Re: SPARQL Security - Best Practices?

One issue I have encountered in the past is that a query like

   SELECT * {
     GRAPH ?g {
       ?s foo:bar ?baz ;
          zob:zab ?bing .
     }
     FILTER (allowed(?g))
   }

will only return answers where *both* triple patterns match in the  
same permitted graph. The user's intent is "match these two triple  
patterns in the union of triples from allowed graphs", but the query  
actually means "for each allowed graph, try to match these two triple  
patterns". Fewer results are returned than they expect.

If your data is spread across multiple graphs that the user can see --  
e.g., some of their triples are private and some public -- then you  
hit this problem.

This limitation results in ugly workarounds such as


   SELECT * {
     GRAPH ?g1 {
       ?s foo:bar ?baz
     }
     GRAPH ?g2 {
          zob:zab ?bing .
     }
     FILTER (allowed(?g1) && allowed(?g2))
   }

GRAPH is the wrong construct to use for this sort of query.

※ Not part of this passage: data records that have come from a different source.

Lemma demo_managed_with : managed_with demo_net (demo_addr 5) demo_book demo_passing demo_net1.
Proof.
  apply (Managed_with demo_net (demo_addr 5) demo_book demo_passing (demo_ledger (demo_addr 5) [4]) demo_passed false
    [(demo_addr 7, demo_datagram)]).
  - apply addr_wf_bounds. by_eval.
  - by_eval.
  - vm_compute. intros H. inversion H as [|? ? ? H']. inversion H'.
  - reflexivity.
  - vm_compute. repeat constructor. discriminate.
  - by_run.
  - by repeat split.
  - split; [apply NoDup_singleton|]. intros b d Hin. apply list_elem_of_singleton in Hin. apply pair_equal_spec in Hin as [-> ->].
    split; [by apply (bool_decide_unpack _)|]. exists (u32_max, UDP_PORT, demo_datagram). split; [|done].
    apply (bool_decide_unpack _). vm_compute. exact I.
Qed.

Lemma demo_managed : net_step demo_net (Managed (demo_addr 5) (gcode demo_passing)) demo_net1.
Proof. apply (managed_with_step _ _ demo_book), demo_managed_with. Qed.

(** Machine 7 receives it. *)
Definition demo_grant : @Message ref_vendor := default (demo_message 0) (from_bytes demo_datagram).

Definition demo_receiving : io (@History ref_vendor) := handle_message history_new (demo_addr 5) demo_grant.

Definition demo_newcomer : @demo ref_vendor :=
  mkDemo [] [] [] 5 7 (to_be (to_bits (demo_addr 7))) book_new None 1000.

Definition demo_received_trace : list (event (call (V := ref_vendor))) := run_trace demo_h demo_receiving demo_newcomer.

Definition demo_net2 : @Network ref_vendor :=
  mkNetwork (<[demo_addr 7 := mkMachine (default None (last (jobs_written demo_received_trace))) false]> (machines demo_net1)) [].

Lemma demo_received_step : net_step demo_net1 (Received (demo_addr 7) (msg_payload demo_grant)) demo_net2.
Proof.
  apply (Step_received demo_net1 (demo_addr 7) demo_datagram [] demo_grant history_new (demo_addr 5) demo_received_trace
    (value_of history_new (run demo_h demo_receiving demo_newcomer).1)).
  - exact (Permutation_refl [(demo_addr 7, demo_datagram)]).
  - vm_cast_no_check (eq_refl (Some demo_grant)).
  - by_run_value.
  - assert (jobs_found demo_received_trace = [None]) as ->
      by vm_cast_no_check (eq_refl [@None (@LedgerState ref_vendor)]).
    by repeat constructor.
Qed.

Lemma demo_refines : refines demo_net (At (demo_addr 5) (ledger (demo_ledger (demo_addr 5) [4]))).
Proof.
  split; [reflexivity|]. split; [|reflexivity]. intros b Hb. unfold held, held_by, demo_net. cbn.
  by rewrite decide_False.
Qed.

(** The ledger, one job shorter, is with machine 7. *)
Lemma demo_net2_runs :
  (fun l => (owner l, len (jobs_iter (jobs l)))) <$> held demo_net2 (demo_addr 7) = Some (demo_addr 7, 0) /\
  held demo_net2 (demo_addr 5) = None.
Proof. split; [vm_compute; reflexivity|vm_cast_no_check (eq_refl (@None (@Ledger ref_vendor)))]. Qed.

Lemma token_refinement_witness :
  exists t', token_run (At (demo_addr 5) (ledger (demo_ledger (demo_addr 5) [4])))
      [Managed (demo_addr 5) (gcode demo_passing); Received (demo_addr 7) (msg_payload demo_grant)] t' /\
    refines demo_net2 t'.
Proof.
  apply (token_refinement (L := ref_vendor_laws) demo_net).
  - eapply Run_cons; [apply demo_managed|]. eapply Run_cons; [apply demo_received_step|]. apply Run_nil.
  - apply demo_refines.
Defined.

Probably  
the right solution is to include the access control information in the  
dataset construction ("FROM = every graph the user can see"):

   SELECT *
   FROM <allowed-1>
   FROM <allowed-2>
   ...
   WHERE {
     ?s foo:bar ?baz ;
        zob:zab ?bing .
   }

but that means the query is specific to the user (or you have to use  
out-of-band dataset selection).

Perhaps SPARQL 2.0 will have some construct that allows filtering the  
dataset within the query, or otherwise address this issue. Individual  
implementations, of course, can provide access control through other  
means.

A couple of years ago I was working on a system that very heavily used  
very complex access control. My ultimate conclusion was that standard  
SPARQL was not very well suited to this kind of thing. That's an  
interesting conclusion for a SPARQL implementor to draw, but there you  
are :)

-R

Received on Tuesday, 2 September 2008 21:16:04 UTC